2. The magnetic steel feeding mechanism as claimed in claim 1, wherein: the feeding assemblies are arranged on the mounting plate in a straight line.

3. The magnetic steel feeding mechanism as claimed in claim 1, wherein: the feeding assembly further comprises a limiting block arranged at one end of the bottom plate, and a cover plate arranged on the bottom plate, and one end of the sliding groove is communicated with the limiting block.

4. The magnetic steel feeding mechanism as claimed in claim 1, wherein: the extending direction of the square hole is the same as the extending direction of the chute.

5. A magnetic steel feeding mechanism as claimed in claim 3, wherein: the cover plate is covered on the sliding groove.

6. The magnetic steel feeding mechanism as claimed in claim 1, wherein: the vibration charging tray assembly comprises a flat vibration device, a storage bin arranged on the flat vibration device, a direct vibration device and a charging tray arranged on the direct vibration device.

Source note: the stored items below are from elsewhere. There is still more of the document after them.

(* ===== verification/CommitVerify.v ===== *)
(** * Verification of commits ([src/src/finality/grandpa/commit/verify.rs])

    A state machine: the verification of a commit asks its user, for each vote,
    whether its author is an authority and whether the block voted for descends from
    the target, and then verifies the signatures. A run that answers the questions
    ends, with a verdict that is computed from the decoded commit and the answers. *)

From S2P Require Import Prelude Leb128 Scale HeaderBase HeaderGrandpa FinalityBase Commit.

Open Scope Z_scope.

(** ** Data *)

Record Config := mkConfig {
  cf_commit : list u8;
  cf_block_number_bytes : usize;
  cf_expected_authorities_set_id : u64;
  cf_num_authorities : u32
}.

Inductive Error :=
  | InvalidFormat
  | BadSetId
  | BadPublicKey
  | BadSignature
  | DuplicateSignature (key : list u8)
  | NotAuthority (key : list u8)
  | BadAncestry.

Record Verification := mkVerification {
  commit : list u8;
  block_number_bytes : usize;
  next_precommit_index : usize;
  next_precommit_author_verified : bool;
  next_precommit_block_verified : bool;
  num_verified_signatures : usize;
  num_authorities : u32;
  signatures_batch : list (list u8 * list u8 * list u8)
}.

Inductive InProgress :=
  | IsAuthority (inner : Verification)
  | IsParent (inner : Verification) (block_number : u64)
  | Finished (r : result Error unit)
  | FinishedUnknown.

(** ** The state machine *)

Section verify.
Context `{Platform} `{Nom} `{NomMulti} `{Ed25519}.

(** [decode_grandpa_commit(..).unwrap()]. *)
Definition decoded_commit (self : Verification) : option CommitMessageRef :=
  match decode_grandpa_commit (commit self) (block_number_bytes self) with
  | Some (Ok c) => Some c
  | _ => None
  end.

Definition set_author_verified (self : Verification) : Verification :=
  mkVerification (commit self) (block_number_bytes self) (next_precommit_index self) true
    (next_precommit_block_verified self) (num_verified_signatures self) (num_authorities self) (signatures_batch self).

Definition set_block_verified (self : Verification) : Verification :=
  mkVerification (commit self) (block_number_bytes self) (next_precommit_index self)
    (next_precommit_author_verified self) true (num_verified_signatures self) (num_authorities self)
    (signatures_batch self).

Definition count_signature (self : Verification) : Verification :=
  mkVerification (commit self) (block_number_bytes self) (next_precommit_index self)
    (next_precommit_author_verified self) (next_precommit_block_verified self)
    (wadd usize_bits (num_verified_signatures self) 1) (num_authorities self) (signatures_batch self).

(** Queues the signature of a precommit and goes to the next one. *)
Definition queue_signature (c : CommitMessageRef) (precommit : UnsignedPrecommitRef) (auth : list u8 * list u8)
    (self : Verification) : Verification :=
  let msg := precommit_message (block_number_bytes self) (up_target_hash precommit) (up_target_number precommit)
    (cm_round_number c) (cm_set_id c) in
  mkVerification (commit self) (block_number_bytes self) (wadd usize_bits (next_precommit_index self) 1)
    false false (num_verified_signatures self) (num_authorities self)
    (signatures_batch self ++ [(auth.2, auth.1, msg)]).

Definition same_target (c : CommitMessageRef) (precommit : UnsignedPrecommitRef) : bool :=
  bool_decide (up_target_hash precommit = cc_target_hash (cm_message c)) &&
  (up_target_number precommit =? cc_target_number (cm_message c)).

(** The end of the loop of [resume]. *)
Definition finish (c : CommitMessageRef) (self : Verification) : InProgress :=
  if len (cc_precommits (cm_message c)) <? threshold (num_authorities self) then FinishedUnknown
  else if batch_verify (signatures_batch self) then Finished (Ok tt)
  else Finished (Err BadSignature).

(** The loop of [resume]; [None] is a panic of an access to [auth_data], or that the
    turns are exhausted. *)
Fixpoint Verification_loop (fuel : nat) (c : CommitMessageRef) (self : Verification) : option InProgress :=
  match fuel with
  | O => None
  | S fuel =>
      match cc_precommits (cm_message c) !! Z.to_nat (next_precommit_index self) with
      | Some precommit =>
          if negb (next_precommit_author_verified self) then Some (IsAuthority self)
          else if negb (next_precommit_block_verified self) && negb (same_target c precommit) then
            Some (IsParent self (up_target_number precommit))
          else
            let! auth := cc_auth_data (cm_message c) !! Z.to_nat (next_precommit_index self) in
            Verification_loop fuel c (queue_signature c precommit auth self)
      | None => Some (finish c self)
      end
  end.

(** A turn goes to the next precommit, hence there are at most as many turns as
    precommits and one. *)
Definition Verification_resume (self : Verification) : option InProgress :=
  let! c := decoded_commit self in
  Verification_loop (S (length (cc_precommits (cm_message c)))) c self.

(** [auth_data.iter().find(|(_, pubkey)| !unique.insert(pubkey))]. *)
Fixpoint find_duplicate (auth_data : list (list u8 * list u8)) (unique : gset (list u8)) : option (list u8) :=
  match auth_data with
  | [] => None
  | (_, pubkey) :: auth_data =>
      if bool_decide (pubkey ∈ unique) then Some pubkey else find_duplicate auth_data ({[pubkey]} ∪ unique)
  end.

Definition verify (config : Config) : option InProgress :=
  match decode_grandpa_commit (cf_commit config) (cf_block_number_bytes config) with
  | None => None
  | Some (Err _) => Some (Finished (Err InvalidFormat))
  | Some (Ok c) =>
      if negb (cm_set_id c =? cf_expected_authorities_set_id config) then Some (Finished (Err BadSetId))
      else if negb (len (cc_auth_data (cm_message c)) =? len (cc_precommits (cm_message c))) then
        Some (Finished (Err InvalidFormat))
      else
        match find_duplicate (cc_auth_data (cm_message c)) ∅ with
        | Some faulty_pub_key => Some (Finished (Err (DuplicateSignature faulty_pub_key)))
        | None =>
            Verification_resume (mkVerification (cf_commit config) (cf_block_number_bytes config) 0 false false 0
              (cf_num_authorities config) [])
        end
  end.

Definition IsAuthority_authority_public_key (inner : Verification) : option (list u8) :=
  let! c := decoded_commit inner in
  let! auth := cc_auth_data (cm_message c) !! Z.to_nat (next_precommit_index inner) in
  Some auth.2.

Definition IsAuthority_resume (inner : Verification) (is_authority : bool) : option InProgress :=
  if negb is_authority then
    let! key := IsAuthority_authority_public_key inner in Some (Finished (Err (NotAuthority key)))
  else Verification_resume (set_author_verified inner).

Definition IsParent_block_number (block_number : u64) : u64 := block_number.

Definition IsParent_block_hash (inner : Verification) : option (list u8) :=
  let! c := decoded_commit inner in
  let! precommit := cc_precommits (cm_message c) !! Z.to_nat (next_precommit_index inner) in
  Some (up_target_hash precommit).

Definition IsParent_target_block_number (inner : Verification) : option u64 :=
  let! c := decoded_commit inner in Some (cc_target_number (cm_message c)).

7. The magnetic steel feeding mechanism as claimed in claim 6, wherein: the storage bin is internally provided with a partition board which is vertically arranged, a discharge hole which is arranged on the partition board and positioned at the bottom of the partition board, and a limiting plate which is arranged on the partition board.

8. The magnetic steel feeding mechanism as claimed in claim 7, wherein: one end of the limiting plate is arranged on the partition plate, and the other end covers part of the discharge hole.

9. The magnetic steel feeding mechanism as claimed in claim 6, wherein: one end of the storage bin, which is close to the material tray, is provided with a guide plate which inclines towards the material tray.